● PROBLEM REQUIREMENTS: Go to the line below containing "parse_loop els reviews = ([], Ok" and print exactly from there through the line containing "panel_loaded driver ->", both included. Print nothing else.

[PROVIDED INFORMATION Boundary: Start]

(** One step into a sequence of commands, on a measure of its trace. *)
Ltac measure_step m m_app :=
  rewrite (measure_bind m m_app eq_refl);
  cbn [tell lift ret fst snd slept count_script count_launch count_quit
       Nat.add].

(** ** More on the scraper *)

(** The scroll loop runs at most [n] scripts and sleeps one second
    after each one that went through. *)
Lemma scroll_loop_bounds (driver : WebDriver) (panel : WebElement) (n : nat) :
  forall done,
    slept (trace (scroll_loop driver panel done n)) <= n /\
    count_script (trace (scroll_loop driver panel done n)) <= n.
Proof.
  unfold trace.
  induction n as [|n IH]; intros done; cbn [scroll_loop]; [now split|].
  destruct (IH (S done)) as [Hs Hc].
  split.
  - do 2 measure_step slept slept_app.
    destruct (execute_script driver done SCROLL_TO_BOTTOM panel); [|lia].
    measure_step slept slept_app. lia.
  - do 2 measure_step count_script count_script_app.
    destruct (execute_script driver done SCROLL_TO_BOTTOM panel); [|lia].
    measure_step count_script count_script_app. lia.
Qed.

Lemma scroll_loop_exact (driver : WebDriver) (panel : WebElement) (n : nat) :
  forall done,
    (forall i, i < done + n ->
               execute_script driver i SCROLL_TO_BOTTOM panel = Ok tt) ->
    slept (trace (scroll_loop driver panel done n)) = n /\
    count_script (trace (scroll_loop driver panel done n)) = n.
Proof.
  unfold trace.
  induction n as [|n IH]; intros done Hok; cbn [scroll_loop]; [now split|].
  destruct (IH (S done)) as [Hs Hc]; [intros i Hi; apply Hok; lia|].
  split.
  - do 2 measure_step slept slept_app. rewrite Hok by lia.
    measure_step slept slept_app. lia.
  - do 2 measure_step count_script count_script_app. rewrite Hok by lia.
    measure_step count_script count_script_app. lia.
Qed.

Lemma extract_reviews_bounds (driver : WebDriver) :
  slept (trace (extract_reviews driver)) <= 13 /\
  count_script (trace (extract_reviews driver)) <= 10.
Proof.
  unfold trace, extract_reviews. split.
  - measure_step slept slept_app.
    destruct (find_element driver XPATH REVIEWS_BUTTON) as [button|]; [|lia].
    do 2 measure_step slept slept_app.
    destruct (el_click button); [|lia].
    do 3 measure_step slept slept_app.
    destruct (find_element driver CLASS_NAME "m6QErb") as [panel|]; [|lia].
    measure_step slept slept_app.
    pose proof (proj1 (scroll_loop_bounds driver panel 10 0)) as Hs.
    unfold trace in Hs.
    destruct (snd (scroll_loop driver panel 0 10)); [|lia].
    measure_step slept slept_app.
    destruct (find_elements driver CLASS_NAME "jftiEf") as [els|]; [|lia].
    measure_step slept slept_app.
    rewrite (measure_parse_loop slept eq_refl).
    destruct (snd (parse_loop els [])); [|lia].
    measure_step slept slept_app. lia.
  - measure_step count_script count_script_app.
    destruct (find_element driver XPATH REVIEWS_BUTTON) as [button|]; [|lia].
    do 2 measure_step count_script count_script_app.
    destruct (el_click button); [|lia].
    do 3 measure_step count_script count_script_app.
    destruct (find_element driver CLASS_NAME "m6QErb") as [panel|]; [|lia].
    measure_step count_script count_script_app.
    pose proof (proj2 (scroll_loop_bounds driver panel 10 0)) as Hs.
    unfold trace in Hs.
    destruct (snd (scroll_loop driver panel 0 10)); [|lia].
    measure_step count_script count_script_app.
    destruct (find_elements driver CLASS_NAME "jftiEf") as [els|]; [|lia].
    measure_step count_script count_script_app.
    rewrite (measure_parse_loop count_script eq_refl).
    destruct (snd (parse_loop els [])); [|lia].
    measure_step count_script count_script_app. lia.
Qed.

Lemma parse_loop_well_formed (els : list WebElement) :
  forall (parsed reviews : list Review),
    Forall2 (fun c r => well_formed c (author r) (rating r) (text r))
            els parsed ->
    parse_loop els reviews = ([], Ok (reviews ++ parsed)).
Proof.
  induction els as [|c els IH]; intros parsed reviews Hwf;
    inversion Hwf as [|? r ? parsed' Hc Hrest]; subst; cbn [parse_loop].
  - now rewrite app_nil_r.
  - rewrite (parse_review_well_formed c _ _ _ Hc), bind_run, after_nil.
    rewrite (IH parsed') by assumption.
    destruct r. now rewrite <- app_assoc.
Qed.

(** X7: on a page whose panel loads, when every review container found
    is well formed, [scrape_reviews] returns one review per container,
    in the order of the page, each with the author, marker count and
    body of its container (none when the page shows no container).  The
    page is open: the console printed the opening line and the
    navigation went through. *)
Theorem scrape_reviews_in_page_order
        (markup : console) (driver : WebDriver) (place_id : string)
        (els : list WebElement) (reviews : list Review) :
  markup (opening_line place_id) = Ok tt ->
  get driver (place_url place_id) = Ok tt ->
  panel_loaded driver ->
  find_elements driver CLASS_NAME "jftiEf" = Ok els ->
  Forall2 (fun c r => well_formed c (author r) (rating r) (text r))
          els reviews ->
  result (scrape_reviews markup (Ok driver) place_id) = Ok reviews.
Proof.
  intros Hopen Hget Hpanel Hels Hwf.
  pose proof (extract_reviews_result driver els Hpanel Hels) as Hr.
  rewrite (parse_loop_well_formed els reviews []) in Hr by assumption.
  rewrite scrape_reviews_launched by assumption.
  destruct (extract_reviews driver) as [t [rs|e]];
    cbv [result snd] in Hr; [|discriminate].
  now injection Hr as ->.
Qed.

Lemma scrape_reviews_in_page_order_witness :
  result (scrape_reviews
            sample_console
            (Ok (page (Ok tt) true
                      [great_place;
                       review_container (Some "Bob") 0 (Some "")]))
            "test123")
  = Ok [mkReview "Ann" 5 "Great place!"; mkReview "Bob" 0 ""].
Proof.
  apply (scrape_reviews_in_page_order
           sample_console
           (page (Ok tt) true
                 [great_place; review_container (Some "Bob") 0 (Some "")])
           "test123"
           [great_place; review_container (Some "Bob") 0 (Some "")]
           [mkReview "Ann" 5 "Great place!"; mkReview "Bob" 0 ""]).
  - reflexivity.
  - reflexivity.
  - exists (leaf "reviews"), (leaf ""). repeat split.
  - reflexivity.
  - constructor; [|constructor; [|constructor]].
    + exists (leaf "Ann"), (repeat (leaf "") 5), (leaf "Great place!").
      repeat split.
    + exists (leaf "Bob"), [], (leaf ""). repeat split.
Defined.

Lemma parse_loop_ok_inv (els : list WebElement) :
  forall (reviews rs : list Review),
    result (parse_loop els reviews) = Ok rs ->
    exists parsed,
      rs = reviews ++ parsed /\
      Forall2 (fun c r => result (parse_review c) = Ok r) els parsed.
Proof.
  induction els as [|c els IH]; intros reviews rs H; cbn [parse_loop] in H.
  - injection H as <-. exists []. now rewrite app_nil_r.
  - rewrite result_bind in H.
    destruct (result (parse_review c)) as [r|] eqn:E; [|discriminate].
    destruct (IH _ _ H) as (parsed & -> & Hall).
    exists (r :: parsed). rewrite <- app_assoc. now split; [|constructor].
Qed.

[PROVIDED INFORMATION Boundary: End]

● EXERCISE ANSWER:
    parse_loop els reviews = ([], Ok (reviews ++ parsed)).
Proof.
  induction els as [|c els IH]; intros parsed reviews Hwf;
    inversion Hwf as [|? r ? parsed' Hc Hrest]; subst; cbn [parse_loop].
  - now rewrite app_nil_r.
  - rewrite (parse_review_well_formed c _ _ _ Hc), bind_run, after_nil.
    rewrite (IH parsed') by assumption.
    destruct r. now rewrite <- app_assoc.
Qed.

(** X7: on a page whose panel loads, when every review container found
    is well formed, [scrape_reviews] returns one review per container,
    in the order of the page, each with the author, marker count and
    body of its container (none when the page shows no container).  The
    page is open: the console printed the opening line and the
    navigation went through. *)
Theorem scrape_reviews_in_page_order
        (markup : console) (driver : WebDriver) (place_id : string)
        (els : list WebElement) (reviews : list Review) :
  markup (opening_line place_id) = Ok tt ->
  get driver (place_url place_id) = Ok tt ->
  panel_loaded driver ->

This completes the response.